Le théâtre action c'est :

– témoigner d'une réalité par des amateurs et des professionnels avec les moyens conjugués du théâtre, de la musique, de la danse et de la vidéo
– partager les trésors du savoir et de l’art avec des personnes qui n’y ont pas accès pour raisons économiques, sociales et culturelles
– donner et partager la parole avec ceux qui ne l’ont pas dans les lieux qui sont faits pour ça : les théâtres

Loco 2000

Mon expérience la plus riche de théâtre action a eu lieu à Belfort au Théâtre Granit scène nationale, de 1998 à 2000, à partir du projet de démolition d’une barre de logements surnommée la Loco, au centre des Résidences, cité HLM de douze mille habitants.

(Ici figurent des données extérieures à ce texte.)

Lemma read_headers_length (fuel : nat) (len : Z) (n : Z) (hs : Headers) rest :
  0 <= len < 2 ^ 64 ->
  read_headers (S fuel) (n, hs)
    (write_header (utf8 CONTENT_LENGTH) (utf8 (to_string len)) ++ rest) =
  read_headers fuel (len, hs) rest.
Proof.
  intros Hlen. destruct (to_string_digits len Hlen) as [Hne Hd].
  assert (ascii (to_string len)) as Ha by
    (eapply Forall_impl; [exact Hd|]; simpl; intros; lia).
  rewrite (utf8_ascii (to_string len)), (utf8_ascii CONTENT_LENGTH) by
    (try done; apply (bool_decide_unpack _); vm_compute; exact I).
  rewrite write_header_line, read_headers_line.
  - unfold parse_header. rewrite split_once_app by by_compute.
    cbn [to_io_result ok_or mbind res_bind].
    change (to_lowercase CONTENT_LENGTH) with CONTENT_LENGTH.
    rewrite bool_decide_true by done. rewrite trim_digits by done.
    by rewrite parse_to_string.
  - apply not_elem_of_app; split; [by_compute|].
    apply not_elem_of_cons; split; [done|]. unfold CR.
    eapply Forall_not_elem; [exact Hd|]. simpl. lia.
  - done.
Qed.

Definition entries_ok (l : list (rstring * rstring)) : Prop :=
  Forall (fun e => name_ok e.1 /\ value_ok e.2) l.

Lemma read_headers_entries (l : list (rstring * rstring)) (fuel : nat) (n : Z) (hs : Headers) rest :
  entries_ok l ->
  read_headers (length l + fuel) (n, hs)
    ((l ≫= fun '(k, v) => write_header (utf8 k) (utf8 v)) ++ rest) =
  read_headers fuel (n, foldl (fun h e => <[e.1 := e.2]> h) hs l) rest.
Proof.
  intros Hl. revert hs. induction Hl as [|[k v] l [Hk Hv] _ IH]; intros hs; [done|].
  rewrite bind_cons, <-app_assoc. simpl length. simpl "+"%nat.
  rewrite read_headers_entry by done. by rewrite IH.
Qed.

Lemma foldl_insert_entries (h : Headers) (l : list (rstring * rstring)) :
  l ≡ₚ map_to_list h -> foldl (fun h e => <[e.1 := e.2]> h) ∅ l = h.
Proof.
  intros Hp. assert (NoDup l.*1) as Hnd by (rewrite Hp; apply NoDup_fst_map_to_list).
  transitivity (list_to_map (reverse l) : Headers).
  - clear. induction l as [|[k v] l IH] using rev_ind; [done|].
    rewrite foldl_app, reverse_app. simpl. by rewrite IH.
  - rewrite <-(list_to_map_to_list h). apply list_to_map_proper.
    + by rewrite reverse_Permutation.
    + by rewrite reverse_Permutation.
Qed.
End Lemmas.

(** ** Properties *)
Section Properties.
Context {HO : HeaderOrder}.
Implicit Types (rest : bytes).

Definition word_ok (w : rstring) : Prop := Forall (fun c => 0 <= c < 128 /\ c <> CR /\ c <> 32) w.
Definition headers_ok (h : Headers) : Prop := map_Forall (fun k v => name_ok k /\ value_ok v) h.

Record message_ok `{HttpMessage T} (m : T) : Prop := {
  ok_first_line : first_line m <> [] /\ Forall word_ok (first_line m);
  ok_headers : headers_ok (headers m);
  ok_content : Z.of_nat (length (content m)) <= isize_max;
  ok_parse : parse (first_line m) (headers m) (content m) = Ok m
}.

Lemma word_ok_facts (w : rstring) : word_ok w -> ascii w /\ (32 ∉ w) /\ (CR ∉ w).
Proof.
  intros Hw. split_and!.
  - eapply Forall_impl; [exact Hw|]. naive_solver.
  - eapply Forall_not_elem; [exact Hw|]. naive_solver.
  - eapply Forall_not_elem; [exact Hw|]. naive_solver.
Qed.

Lemma join_ok (l : list rstring) :
  Forall word_ok l -> ascii (join 32 l) /\ (CR ∉ join 32 l).
Proof.
  induction 1 as [|w l (Ha & _ & Hc)%word_ok_facts Hl [IHa IHc]].
  { split; [constructor|apply not_elem_of_nil]. }
  destruct l as [|w' l]; [done|].
  change (join 32 (w :: w' :: l)) with (w ++ 32 :: join 32 (w' :: l)). split.
  - apply Forall_app; split; [done|]. constructor; [lia|done].
  - apply not_elem_of_app; split; [done|]. apply not_elem_of_cons; split; [done|done].
Qed.

Lemma entries_ok_of (h : Headers) : headers_ok h -> entries_ok (header_entries h).
Proof.
  intros Hh. unfold entries_ok. rewrite header_entries_perm. apply Forall_forall.
  intros [k v] Hkv%elem_of_map_to_list. by apply Hh.
Qed.

Lemma read_exact_vec_app (b rest : bytes) :
  Z.of_nat (length b) <= isize_max ->
  read_exact_vec (Z.of_nat (length b)) (b ++ rest) = (rest, Ok b).
Proof.
  intros Hb. unfold read_exact_vec. rewrite (proj2 (Z.ltb_ge _ _)) by done.
  rewrite (proj2 (Z.ltb_ge (Z.of_nat (length (b ++ rest))) _)) by (rewrite length_app; lia).
  by rewrite Nat2Z.id, take_app_length, drop_app_length.
Qed.

Lemma header_lines_length (l : list (rstring * rstring)) :
  (length l <= length (l ≫= fun '(k, v) => write_header (utf8 k) (utf8 v)))%nat.
Proof.
  induction l as [|[k v] l IH]; [done|]. rewrite bind_cons, length_app. unfold write_header at 1.
  rewrite !length_app. cbn [length]. lia.
Qed.

(** Framing: reading back a written message, whatever follows it. *)
Lemma read_write_message `{HttpMessage T} (m : T) rest :
  message_ok m -> read (write m ++ rest) = (rest, Ok m).
Proof.
  intros [[Hne Hw] Hh Hc Hp]. unfold write, read.
  destruct (join_ok _ Hw) as [Ha Hcr]. rewrite (utf8_ascii (join 32 _)) by done.
  rewrite <-!app_assoc, M_bind_eq, read_line_app by done.
  rewrite split_join; [|done|eapply Forall_impl; [exact Hw|]; intros w Hww; by apply word_ok_facts].
  rewrite M_bind_eq. unfold get_st at 1. rewrite M_bind_eq.
  pose proof (entries_ok_of _ Hh) as He. pose proof (header_entries_perm (headers m)) as Hperm.
  set (l := header_entries (headers m)) in *.
  pose proof (header_lines_length l) as Hll.
  match goal with |- context [read_headers (S (length ?i))] =>
    assert (exists k, S (length i) = (length l + S (S k))%nat) as [k ->] end.
  { match goal with |- exists k, S (length ?i) = _ =>
      assert (length l + 1 <= length i)%nat; [|exists (length i - length l - 1)%nat; lia] end.
    rewrite !length_app. change (length EOL) with 2%nat. lia. }
  rewrite read_headers_entries, (foldl_insert_entries (headers m)) by done.
  destruct (Z.ltb_spec 0 (Z.of_nat (length (content m)))) as [Hlt|Hge].
  - rewrite read_headers_length by (unfold isize_max in Hc; lia).
    rewrite read_headers_end. rewrite M_bind_eq, read_exact_vec_app by done.
    unfold lift. by rewrite Hp.
  - change ([] ++ EOL ++ content m ++ rest) with (EOL ++ content m ++ rest).
    rewrite read_headers_end. rewrite M_bind_eq.
    replace 0 with (Z.of_nat (length (content m))) by lia.
    rewrite read_exact_vec_app by done. unfold lift. by rewrite Hp.
Qed.

Definition request_ok (r : Request) : Prop :=
  word_ok (rq_url r) /\ word_ok (rq_protocol r) /\ headers_ok (rq_headers r) /\
  Z.of_nat (length (rq_content r)) <= isize_max.

Definition response_ok (r : Response) : Prop :=
  word_ok (rs_protocol r) /\ in_uint 16 (rs_code r) /\ word_ok (rs_phrase r) /\
  headers_ok (rs_headers r) /\ Z.of_nat (length (rs_content r)) <= isize_max.

Lemma request_message_ok (r : Request) : request_ok r -> message_ok r.
Proof.
  intros (Hu & Hp & Hh & Hc). split; [|done|done|].
  - split; [done|]. repeat constructor; try done.
    destruct (rq_method r); by_compute.
  - simpl. unfold Request_parse. simpl. by destruct r as [[] ? ? ? ?].
Qed.

Lemma response_message_ok (r : Response) : response_ok r -> message_ok r.
Proof.
  intros (Hpr & Hcode & Hph & Hh & Hc). unfold in_uint in Hcode.
  split; [|done|done|].
  - split; [done|]. repeat (constructor; [try done|]); [|constructor].
    destruct (to_string_digits (rs_code r)) as [_ Hd]; [lia|].
    eapply Forall_impl; [exact Hd|]. unfold CR. simpl. intros; lia.
  - simpl. unfold Response_parse. simpl. rewrite parse_to_string by lia. simpl. by destruct r.
Qed.

(** C26: a request that is written can be read back: the reader recovers it
    exactly and stops at its end, so several requests can follow each other on a
    stream.  (ASCII words without spaces, trimmed header values, lower-case names;
    the order in which the headers are written does not matter.) *)
Theorem request_roundtrip (r : Request) rest (Hok : request_ok r) :
  read (write r ++ rest) = (rest, Ok r).
Proof. by apply read_write_message, request_message_ok. Qed.

(** the same for a response whose reason phrase is a single word. *)
Theorem response_roundtrip (r : Response) rest (Hok : response_ok r) :
  read (write r ++ rest) = (rest, Ok r).
Proof. by apply read_write_message, response_message_ok. Qed.

(** *** Arbitrary input *)
Lemma read_string_until_shrinks (b : Z) (buf : rstring) (i i' : bytes) (s : rstring) :
  read_string_until b buf i = (i', Ok s) -> (length i' < length i)%nat.
Proof.
  revert buf; induction i as [|c i IH]; intros buf; simpl; [done|].
  destruct (c =? b); [intros [= <- _]; lia|]. intros ?%IH. lia.
Qed.

Lemma read_string_until_completes (b : Z) (buf : rstring) (i : bytes) :
  completes (read_string_until b buf i).2 = true.
Proof.
  revert buf; induction i as [|c i IH]; intros buf; simpl; [done|]. by destruct (c =? b).
Qed.

Lemma read_line_completes (i : bytes) :
  completes (read_line i).2 = true /\
  (forall i' s, read_line i = (i', Ok s) -> (length i' < length i)%nat).
Proof.
  unfold read_line. rewrite M_bind_eq.
  pose proof (read_string_until_completes CR [] i) as Hc.
  destruct (read_string_until CR [] i) as [i1 [s| | |]] eqn:Hs; try done.
  apply read_string_until_shrinks in Hs. rewrite M_bind_eq.
  destruct i1 as [|b i1]; simpl in *; [done|]. destruct (b =? LF); simpl; [|done].
  split; [done|]. intros i' s' [= <- _]. lia.
Qed.

Lemma parse_header_completes (line : rstring) acc : completes (parse_header line acc) = true.
Proof.
  destruct acc as [n h]. unfold parse_header. destruct (split_once 58 line) as [[k v]|]; [|done].
  simpl. case_bool_decide; [|done]. by destruct (parse_uint 64 (trim v)).
Qed.

Lemma read_headers_completes (fuel : nat) acc (i : bytes) :
  (length i < fuel)%nat -> completes (read_headers fuel acc i).2 = true.
Proof.
  revert acc i; induction fuel as [|fuel IH]; intros acc i Hf; [lia|].
  cbn [read_headers]. rewrite M_bind_eq. destruct (read_line_completes i) as [Hc Hs].
  destruct (read_line i) as [i1 [line| | |]] eqn:Hl; try done.
  specialize (Hs i1 line eq_refl). destruct line as [|c line]; [done|].
  rewrite M_bind_eq. unfold lift. pose proof (parse_header_completes (c :: line) acc) as Hp.
  destruct (parse_header _ acc) as [acc'| | |]; try done. apply IH. lia.
Qed.

(** C27: reading a message from any input ends, and the only way it can panic is
    a declared content length above [isize::MAX]. *)
Theorem read_ends (i : bytes) :
  (read (T := Request) i).2 <> Diverge /\
  ((read (T := Request) i).2 = Panic <->
   exists line i1 n h i2, read_line i = (i1, Ok line) /\
     read_headers (S (length i1)) (0, ∅) i1 = (i2, Ok (n, h)) /\ isize_max < n).
Proof.
  unfold read. rewrite M_bind_eq. destruct (read_line_completes i) as [Hc _].
  destruct (read_line i) as [i1 [line| | |]] eqn:Hl; try done.
  2: { split; [done|]. split; [done|]. intros (?&?&?&?&?&[=]&_). }
  rewrite M_bind_eq. unfold get_st. rewrite M_bind_eq.
  pose proof (read_headers_completes (S (length i1)) (0, ∅) i1 ltac:(lia)) as Hh.
  destruct (read_headers _ _ i1) as [i2 [[n h]| | |]] eqn:Hr; try done.
  2: { split; [done|]. split; [done|]. intros (?&?&?&?&?&?&Hr'&_). simplify_eq. congruence. }
  rewrite M_bind_eq. unfold read_exact_vec.
  destruct (Z.ltb_spec isize_max n) as [Hbig|Hsmall].
  - split; [done|]. split; [|done]. intros _. by exists line, i1, n, h, i2.
  - destruct (Z.of_nat (length i2) <? n); unfold lift; cbn [fst snd parse Request_Message].
    + split; [done|]. split; [done|]. intros (l'&i1'&n'&h'&i2'&Heq&Hr'&Hbig).
      assert (i1' = i1) as -> by congruence. rewrite Hr in Hr'. injection Hr' as _ -> _. lia.
    + assert (forall l c, completes (Request_parse l h c) = true) as Hp.
      { intros l c. unfold Request_parse. destruct (l !! 0%nat) as [m|]; [|done]. simpl.
        unfold method_from_str. repeat case_bool_decide; simpl; try done;
          destruct (l !! 1%nat), (l !! 2%nat); done. }
      specialize (Hp (split 32 line) (take (Z.to_nat n) i2)).
      destruct (Request_parse _ _ _); try done; (split; [done|]); (split; [done|]);
        intros (l'&i1'&n'&h'&i2'&Heq&Hr'&Hbig);
        assert (i1' = i1) as -> by congruence; rewrite Hr in Hr'; injection Hr' as _ -> _; lia.
Qed.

Quand Henri Taquet, directeur du Granit scène nationale, me parla de la demande de la municipalité d’accompagner « festivement » cette démolition, j’ai sauté sur l’occasion. J’allais pouvoir faire en sorte que tous ces gens qui n’avaient jamais mis les pieds au théâtre et étaient sûrs qu’il n’était pas pour eux, se l’approprient physiquement et artistiquement.

Il y a toujours un monde après la fin du monde de Michel Gheude au Théâtre Granit en 2000. Scénographie Pierre Heydorff. Costumes Françoise Luro.

Les actions artistiques

J’ai mis en place petit à petit différentes actions artistiques. 

En premier des ateliers théâtre. Puis j’ai fait venir de Bruxelles l’auteur Michel Gheude, pour animer des ateliers d’écriture, tisser de nombreux liens dans la cité et écrire le texte du spectacle. 

Puis le guitariste de jazz et compositeur Malo Vallois pour travailler avec les musiciens de la Loco. 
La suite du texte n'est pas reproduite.